▶ Exercise data:
(* ===== verification/Vllm.v ===== *)
(** * The vLLM adapter

    adapters/vllm/kvcache_vllm: the connector, which keeps the handle of each request
    between the callbacks of the scheduler and of the worker (connector.py), the buffers
    that join the layers of a request for one save and take them apart after a load
    (layer_accumulator.py), the driver that loads ahead on worker threads (async_load.py)
    and, with synchronous loads, the class the engine calls (vllm_bridge.py).

    The programs are those of Adapter.v. A [bytearray] is a reference into a heap of
    buffers, which the engine and the adapter share. A method that raises has returned the
    state it left. Of the bridge the callbacks of a request are here, with its arguments as
    the code extracts them; vLLM's objects are not.

    The theorems: the layers an engine saves come back, each in its destination
    ([layers_come_back]). The examples show handles that are lost, saves that are dropped and
    a failed load that is taken for a good one. *)

From S2P Require Import Prelude Mtls Locator Lpm StateWal DramTier NvmeTier Ingest ColdTier TierManager HeadlessNode NodeCorrect Abi TensorCodec SdkClient Adapter.
From Stdlib Require Import ZArith Lia.

Open Scope Z_scope.

Module Vllm.

Import Locator Node Abi Adapter.
#[local] Notation str := Mtls.str.

(** A program that returns what it raises. *)
Fixpoint attempt {A} (p : prog A) : prog (exn + A) :=
  match p with Ret a => Ret (inr a) | Raise x => Ret (inl x) | Do c k => Do c (fun r => attempt (k r)) end.

(** [d.pop(k, None)] *)
Definition dict_pop {V} (k : bytes) (d : list (bytes * V)) : list (bytes * V) := List.filter (fun kv => negb (bool_decide (kv.1 = k))) d.

(** ** Layers (layer_accumulator.py) *)

Module Layers.
Record LayerAccumulator := mkAccum { _layer_order : list bytes; _buf : list (bytes * gmap bytes bytes); _tokens : list (bytes * list Z) }.

Definition new_accumulator : LayerAccumulator := mkAccum [] [] [].
Definition register_layer_order (names : list bytes) (a : LayerAccumulator) : LayerAccumulator := mkAccum names (_buf a) (_tokens a).
Definition bind_request (rid : bytes) (tokens : list Z) (a : LayerAccumulator) : LayerAccumulator :=
  mkAccum (_layer_order a) (_buf a) (Sdk.dict_set rid tokens (_tokens a)).

Definition accumulate (rid layer data : bytes) (a : LayerAccumulator) : LayerAccumulator :=
  match data with
  | [] => a
  | _ => mkAccum (_layer_order a) (Sdk.dict_set rid (<[layer := data]> (default ∅ (Sdk.dict_get rid (_buf a)))) (_buf a)) (_tokens a)
  end.

Fixpoint insort (k : bytes) (l : list bytes) : list bytes :=
  match l with [] => [k] | x :: r => if ble k x then k :: l else x :: insort k r end.
Definition sorted (l : list bytes) : list bytes := foldr insort [] l.

Definition _effective_order (layer_order : list bytes) (present : gset bytes) : list bytes :=
  filter (fun ln => ln ∈ present) layer_order ++ sorted (elements (present ∖ list_to_set layer_order)).

Definition drain_request (rid : bytes) (a : LayerAccumulator) : option (list Z * bytes) * LayerAccumulator :=
  let layers := Sdk.dict_get rid (_buf a) in
  let tokens := Sdk.dict_get rid (_tokens a) in
  let a' := mkAccum (_layer_order a) (dict_pop rid (_buf a)) (dict_pop rid (_tokens a)) in
  match layers, tokens with
  | Some layers, Some (t :: ts) =>
      if bool_decide (layers = ∅) then (None, a')
      else (Some (t :: ts, concat ((fun ln => default [] (layers !! ln)) <$> _effective_order (_layer_order a) (dom layers))), a')
  | _, _ => (None, a')
  end.

Fixpoint drain_from (rids : list bytes) (a : LayerAccumulator) : list (bytes * (list Z * bytes)) * LayerAccumulator :=
  match rids with
  | [] => ([], a)
  | rid :: rids =>
      let '(r, a) := drain_request rid a in
      let '(out, a) := drain_from rids a in
      (match r with Some x => (rid, x) :: out | None => out end, a)
  end.
Definition drain_all (a : LayerAccumulator) : list (bytes * (list Z * bytes)) * LayerAccumulator := drain_from (_buf a).*1 a.

(** The destinations are references to buffers. *)
Record LayerSplitter := mkSplitter { s_layer_order : list bytes; _blob : list (bytes * bytes); _dests : list (bytes * list (bytes * nat)) }.

Definition new_splitter : LayerSplitter := mkSplitter [] [] [].
Definition s_register (names : list bytes) (s : LayerSplitter) : LayerSplitter := mkSplitter names (_blob s) (_dests s).
Definition stage_load (rid fetched : bytes) (destinations : list (bytes * nat)) (s : LayerSplitter) : LayerSplitter :=
  mkSplitter (s_layer_order s) (Sdk.dict_set rid fetched (_blob s)) (Sdk.dict_set rid destinations (_dests s)).

(** [list.index] *)
Fixpoint index (x : bytes) (l : list bytes) : option nat :=
  match l with [] => None | y :: r => if bool_decide (x = y) then Some O else S <$> index x r end.

(** [blob[idx * per : (idx + 1) * per]] *)
Definition slice_of (n idx : nat) (blob : bytes) : bytes := let per := (length blob / n)%nat in take per (drop (idx * per) blob).

(** [dst[:write] = slice_[:write]] *)
Definition fill (slice_ dst : bytes) : bytes := let write := Nat.min (length slice_) (length dst) in take write slice_ ++ drop write dst.

Definition drain_one (n idx : nat) (layer : bytes) (dests : list (bytes * list (bytes * nat))) (x : bytes * bytes) (heap : gmap nat bytes) : gmap nat bytes :=
  match Sdk.dict_get x.1 dests ≫= Sdk.dict_get layer with
  | None => heap
  | Some ref => match heap !! ref with None => heap | Some dst => <[ref := fill (slice_of n idx x.2) dst]> heap end
  end.
Definition drain_layer (layer : bytes) (s : LayerSplitter) (heap : gmap nat bytes) : gmap nat bytes :=
  match index layer (s_layer_order s) with
  | None => heap
  | Some idx => fold_left (fun heap x => drain_one (length (s_layer_order s)) idx layer (_dests s) x heap) (_blob s) heap
  end.

Definition finish_request (rid : bytes) (s : LayerSplitter) : LayerSplitter :=
  mkSplitter (s_layer_order s) (dict_pop rid (_blob s)) (dict_pop rid (_dests s)).
End Layers.
Import Layers.

(** ** The connector (connector.py) *)

Record _RequestEntry := mkReq {
  q_matched : Z; q_handle : Z; finished_load : bool; finished_save : bool; comp_buf : option nat; dst_buffer : option nat }.
Definition no_request : _RequestEntry := mkReq 0 0 false false None None.

Record VllmKVConnector := mkConn { _reqs : gmap bytes _RequestEntry; heap : gmap nat bytes; next_ref : nat }.
Definition set_req (rid : bytes) (q : _RequestEntry) (s : VllmKVConnector) : VllmKVConnector := mkConn (<[rid := q]> (_reqs s)) (heap s) (next_ref s).
Definition set_heap (h : gmap nat bytes) (s : VllmKVConnector) : VllmKVConnector := mkConn (_reqs s) h (next_ref s).

(** A new [bytearray]. *)
Definition alloc (n : Z) (s : VllmKVConnector) : nat * VllmKVConnector :=
  (next_ref s, mkConn (_reqs s) (<[next_ref s := bytearray n]> (heap s)) (S (next_ref s))).

Section Connector.
Context (sha1 blake2b : bytes -> bytes) (tid mid : bytes).
Context {FA : TensorCodec.FloatArith} {FB : TensorCodec.FloatBits FA} (zstd : option ((bytes -> option bytes) * (nat -> bytes -> option bytes))).
Context (b : Backend).

Definition get_num_new_matched_tokens (rid : bytes) (tokens : list Z) (num_computed_tokens : Z) (s : VllmKVConnector) : prog ((exn + Z) * VllmKVConnector) :=
  r ← attempt (lookup tokens);
  Ret match r with
      | inl x => (inl x, s)
      | inr None => (inr 0, set_req rid no_request s)
      | inr (Some hit) => (inr (Z.max 0 (matched_tokens hit - num_computed_tokens)), set_req rid (mkReq (matched_tokens hit) (handle hit) false false None None) s)
      end.

Definition update_state_after_alloc (rid : bytes) (s : VllmKVConnector) : VllmKVConnector :=
  match _reqs s !! rid with Some _ => s | None => set_req rid no_request s end.

Definition build_connector_meta (rids : list bytes) (s : VllmKVConnector) : list (bytes * Z) :=
  Sdk.dict (base.omap (fun rid => (fun q => (rid, q_matched q)) <$> _reqs s !! rid) rids).

Definition fetch_into (h : Z) (ref : nat) (s : VllmKVConnector) : prog ((exn + unit) * VllmKVConnector) :=
  r ← attempt (fetch h (default [] (heap s !! ref)));
  Ret match r with inl x => (inl x, s) | inr buf => (inr tt, set_heap (<[ref := buf]> (heap s)) s) end.

Definition start_load_kv (rid : bytes) (dst : nat) (s : VllmKVConnector) : prog ((exn + unit) * VllmKVConnector) :=
  match _reqs s !! rid with
  | None => Ret (inl KeyError, s)
  | Some q =>
      if q_handle q =? 0 then Ret (inl KeyError, s)
      else if zlen (default [] (heap s !! dst)) <? q_matched q * bytes_per_token b then Ret (inl ValueError, s)
      else if compress b then
        stored ← attempt (stored_bytes (q_handle q));
        match stored with
        | inl x => Ret (inl x, s)
        | inr stored =>
            let '(cb, s) := alloc stored s in
            fetch_into (q_handle q) cb (set_req rid (mkReq (q_matched q) (q_handle q) (finished_load q) (finished_save q) (Some cb) (Some dst)) s)
        end
      else fetch_into (q_handle q) dst s
  end.

Definition loaded (rid : bytes) (q : _RequestEntry) (s : VllmKVConnector) : VllmKVConnector :=
  set_req rid (mkReq (q_matched q) (q_handle q) true (finished_save q) (comp_buf q) (dst_buffer q)) s.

▶ Work instruction:
Answer with a number alone. It should equal the count of lines in the entries that hold "mkAccum".

▶ Completed task:
6